▶ What is required: Go through the listing below and list every line with "PollSignal".

▽

(* ===== verification/Primitives.v ===== *)
(** * The primitives a blocking monitor is built from

    One signature for the calls that [StdMonitor] and its helpers make on
    shared objects: the state mutex, the waiter registry behind its own mutex,
    the per-waiter signal latches, and the external clock and timer
    ([qubit_clock], whose types are parameters of the development). Also
    [src/src/monitor/internal/sync.rs]. *)
From S2P Require Import Prelude Program.

(** ** Types of the [qubit_clock] crate *)
Class QubitClock : Type := {
  MonotonicInstant : Type;
  TimeError : Type;
  TimerFuture : Type;
  Timer : Type;
  instant_checked_add : MonotonicInstant -> Duration -> Result MonotonicInstant TimeError
}.

(** A concrete clock, for runs of closed examples: instants count nanoseconds and
    overflow at 64 bits; a future is its deadline. *)
Definition test_clock : QubitClock := {|
  MonotonicInstant := Z; TimeError := unit; TimerFuture := Z; Timer := unit;
  instant_checked_add := fun i d =>
    match u64_checked_add i (secs d * 1000000000 + nanos d)%Z with
    | Some i' => Ok i'
    | None => Err tt
    end
|}.

(** ** Poisoning ([std::sync]) *)
Record PoisonError (A : Type) : Type := MkPoisonError { into_inner : A }.
Arguments MkPoisonError {A} into_inner.
Arguments into_inner {A} p.

Definition LockResult (A : Type) : Type := Result A (PoisonError A).

Definition unwrap_or_else {A E} (r : Result A E) (f : E -> A) : A :=
  match r with Ok a => a | Err e => f e end.

(** The handle that owns the state lock. *)
Inductive MutexGuard : Type := TheGuard.

(** The address of one [Arc<BlockingConditionWaiter>]. *)
Definition waiter_ref : Type := nat.

(** ** The signature *)
Section Signature.
Context `{QubitClock} (T : Type).

Inductive monitor_op : Type :=
(* the state mutex *)
| LockState
| UnlockState (guard : MutexGuard) (panicking : bool)
| GetState (guard : MutexGuard)
| SetState (guard : MutexGuard) (s : T)
| StateIsPoisoned
| StateClearPoison
(* [BlockingConditionWaiter]: allocation and its signal latch *)
| NewWaiter
| SignalWaiter (w : waiter_ref)
| AwaitSignal (w : waiter_ref)
(* asynchronous tasks: an await that may be pending, which tells whether the
   task's future is dropped there; a poll of a waiter's signal; the end of a poll
   of a task that its waiter's signal (or its timer) will cause to be polled
   again *)
| AwaitPoint
| PollSignal (w : waiter_ref)
| Park (w : waiter_ref)
(* the registry, each call under the registry's own mutex *)
| RegistryRegister (w : waiter_ref)
| RegistryTakeOne
| RegistryTakeAll
| RegistryUnregister (id : Z)
(* the timer *)
| TimerClockNow (t : Timer)
| TimerDeadlineAfter (t : Timer) (d : Duration)
| TimerAt (t : Timer) (deadline : MonotonicInstant)
| TimerAfter (t : Timer) (timeout : Duration)
(* [None] is [Waker::noop()] in a blocking wait, and the waker of the task in an
   asynchronous one *)
| TimerPoll (f : TimerFuture) (waker : option waiter_ref).

Definition monitor_resp (e : monitor_op) : Type :=
  match e with
  | LockState => LockResult MutexGuard
  | UnlockState _ _ | SetState _ _ | StateClearPoison => unit
  | GetState _ => T
  | StateIsPoisoned => bool
  | NewWaiter => waiter_ref
  | SignalWaiter _ | AwaitSignal _ | Park _ => unit
  | AwaitPoint | PollSignal _ => bool
  | RegistryRegister _ => outcome Z
  | RegistryTakeOne => option waiter_ref
  | RegistryTakeAll => list waiter_ref
  | RegistryUnregister _ => option waiter_ref
  | TimerClockNow _ => MonotonicInstant
  | TimerDeadlineAfter _ _ => Result MonotonicInstant TimeError
  | TimerAt _ _ | TimerAfter _ _ => Result TimerFuture TimeError
  | TimerPoll _ _ => Poll (Result unit TimeError)
  end.

Definition MonitorSig : Sig := MkSig monitor_op monitor_resp.
End Signature.
Arguments LockState {_ T}.
Arguments UnlockState {_ T} guard panicking.
Arguments GetState {_ T} guard.
Arguments SetState {_ T} guard s.
Arguments StateIsPoisoned {_ T}.
Arguments StateClearPoison {_ T}.
Arguments NewWaiter {_ T}.
Arguments SignalWaiter {_ T} w.
Arguments AwaitSignal {_ T} w.
Arguments AwaitPoint {_ T}.
Arguments PollSignal {_ T} w.
Arguments Park {_ T} w.
Arguments RegistryRegister {_ T} w.
Arguments RegistryTakeOne {_ T}.
Arguments RegistryTakeAll {_ T}.
Arguments RegistryUnregister {_ T} id.
Arguments TimerClockNow {_ T} t.
Arguments TimerDeadlineAfter {_ T} t d.
Arguments TimerAt {_ T} t deadline.
Arguments TimerAfter {_ T} t timeout.
Arguments TimerPoll {_ T} f waker.
Arguments monitor_resp {_ T} e.

(** ** The state mutex's guard *)
Section MutexGuard.
Context `{QubitClock} {T : Type}.

(** Drop glue of [std::sync::MutexGuard] and [parking_lot::MutexGuard]. *)
Definition drop_mutex_guard (g : MutexGuard) (panicking : bool) : comp (MonitorSig T) unit :=
  call (Σ := MonitorSig T) (UnlockState g panicking).
End MutexGuard.

(** ** [sync.rs] *)
Section Sync.
Context `{QubitClock} {T : Type}.

(** [result.unwrap_or_else(PoisonError::into_inner)]. *)
Definition recover {A} (result : LockResult A) : A := unwrap_or_else result into_inner.

Definition is_poisoned : comp (MonitorSig T) bool := call (Σ := MonitorSig T) StateIsPoisoned.

Definition clear_poison : comp (MonitorSig T) unit := call (Σ := MonitorSig T) StateClearPoison.

Lemma recover_total {A} (a : A) : recover (Ok a) = a /\ recover (Err (MkPoisonError a)) = a.
Proof. done. Qed.
End Sync.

△

▶ Written answer:
| PollSignal (w : waiter_ref)
  | AwaitPoint | PollSignal _ => bool
Arguments PollSignal {_ T} w.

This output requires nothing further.